Before being merged, however, the overlapping segments of the conformations making up the two overlapping windows need to be matched.
To this end, the pairwise correlation between the reactivity profile for each conformation of the two windows is calculated at the level of the overlap. Any possible combination is evaluated, and the one yielding the highest average correlation coefficient is selected. If the average correlation coefficient exceeds the --min-corr-merge
threshold, the two windows (and corresponding conformations) are merged. If the average correlation does not exceed the threshold, the two windows are not merged. Pearson correlation is used by default; alternatively, Spearman correlation can be used, by specifying the --spearman
parameter. The stoichiometries of the different conformations for the merged windows are averaged.

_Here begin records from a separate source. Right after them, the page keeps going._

(* ===== verification/JsonIter.v ===== *)
(** * JsonIter: iterators of a JSON value
      ([include/nlohmann/json.hpp], [iter_impl], [json_reverse_iterator], [items()])

    Values are held by variables at addresses.  An iterator is the address of its value with
    the three iterators of [internal_iterator]; that of a container is its position in the
    order of iteration.  Using an iterator of a container outside of it is [UB_iterator]. *)

From S2P Require Import Prelude CString Prog JsonValue JsonAccess.

(** The values of the variables. *)
Abbreviation heap := (gmap Z json).

(** ** Iterators of the containers *)

(** [None] is an iterator that does not belong to a container yet. *)
Abbreviation std_iterator := (option Z).

Definition in_container {A} (l : list A) (x : Z) : bool := (0 <=? x) && (x <=? blen l).

(** [std::advance]. *)
Definition std_advance {A} (l : list A) (it : std_iterator) (i : Z) : dres std_iterator :=
  match it with
  | Some x => if in_container l x && in_container l (x + i) then DOk (Some (x + i)) else DUndef UB_iterator
  | None => DUndef UB_iterator
  end.

(** The element; [assertion] when the end is tested for. *)
Definition std_deref {A} (assertion : bool) (l : list A) (it : std_iterator) : dres A :=
  match it with
  | Some x =>
      if assertion && (x =? blen l) then DUndef UB_assertion
      else match (if 0 <=? x then l !! Z.to_nat x else None) with Some a => DOk a | None => DUndef UB_iterator end
  | None => DUndef UB_iterator
  end.

(** Two iterators that belong to no container are equal. *)
Definition std_eq (a b : std_iterator) : dres bool :=
  match a, b with
  | Some x, Some y => DOk (x =? y)
  | None, None => DOk true
  | _, _ => DUndef UB_iterator
  end.

Definition std_diff (a b : std_iterator) : dres Z :=
  match a, b with
  | Some x, Some y => DOk (x - y)
  | None, None => DOk 0
  | _, _ => DUndef UB_iterator
  end.

(** ** [primitive_iterator_t] *)

Definition PTRDIFF_MIN : Z := - 2 ^ 63.
Definition ptrdiff (z : Z) : dres Z := if (PTRDIFF_MIN <=? z) && (z <? 2 ^ 63) then DOk z else DUndef UB_int_overflow.

Definition begin_value : Z := 0.
Definition end_value : Z := begin_value + 1.
Definition is_begin (m_it : Z) : bool := m_it =? begin_value.
Definition is_end (m_it : Z) : bool := m_it =? end_value.

(** ** [iter_impl] *)

Record internal_iterator := mkInternal {
  object_iterator : std_iterator;
  array_iterator : std_iterator;
  primitive_iterator : Z
}.

Record iter_impl := mkIter { m_object : option Z; m_it : internal_iterator }.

If a single JSON file has been provided, the resulting windows are then directly reported in the RC file. If multiple JSON files have been provided, instead, the algorithm will first look for windows common to all replicates.
Windows overlapping across all the replicates, coherently forming the same number of conformations, are merged if the minimum overlap is ≥ --min-overlap-reps
× the length of the smaller window. Only windows common to all replicates will be reported. In the above example Win #1 and Win #2 from Replicate #1 overlap with their counterpart from Replicate #2, while Win #3 does not; therefore, only Win #1 and Win 2 could in principle be reported. Analogously to what happens when merging overlapping windows within the same replicate, also in this case the pairwise correlation between the reactivity profile for each conformation of the windows is calculated, and the one yielding the highest average correlation coefficient is selected. If the average correlation coefficient exceeds the --min-corr-reps
threshold, the windows are merged, and reported in the resulting RC file.
An RC file will be generated for each replicate being analyzed. Naming and sorting of the windows is consistent across replicates. For each window, different conformations are marked by the _c<n> suffix, where n is an arbitrary number assigned to a specific conformation. When reporting windows in the output RC file, these can be enlarged both upstream and downstream by --extend
bases, to account for the possibility that the structure(s) formed by a given window might involve extra bases outside of the window's boundaries. By default, these extra bases are assigned both mutation count and coverage of 0. If --surround-to-rc
has been specified, however, the mutation count and coverage for these bases will be directly extracted from the corresponding RC file provided via --rc
. This file is supposed to be the RC file generated by rf-count
alongside the MM file that has been analyzed with DRACO. Furthermore, to account for the lower reliability of bases closer to window boundaries, up to 20% of the terminal bases in a window can be masked by specifying the --ignore-terminal
parameter; when doing so, mutation counts and coverage for these bases will be set to 0.
Alongside with the RC files, the stoichiometries.txt file will be generated, with the following structure:
Transcript Start End extStart extEnd Replicate_1 Replicate_2
Transcript_1 704 1022 654 1072 0.562;0.438 0.541;0.459
Transcript_1 1024 1358 974 1408 0.537;0.463 0.537;0.463
...
Transcript_n 27984 28294 27934 28344 0.570;0.430 0.510;0.490
Transcript_n 29184 29358 29134 29408 0.380;0.314;0.307 0.344;0.299;357
where Transcript is the transcript ID, start and end are the coordinates (0-based) of the window, and extStart and extEnd are the coordinates of the window after being extended by --extend
bases. Following these columns, a column will be present for each replicate having been analyzed, reporting the relative stoichiometries of the conformations for that window.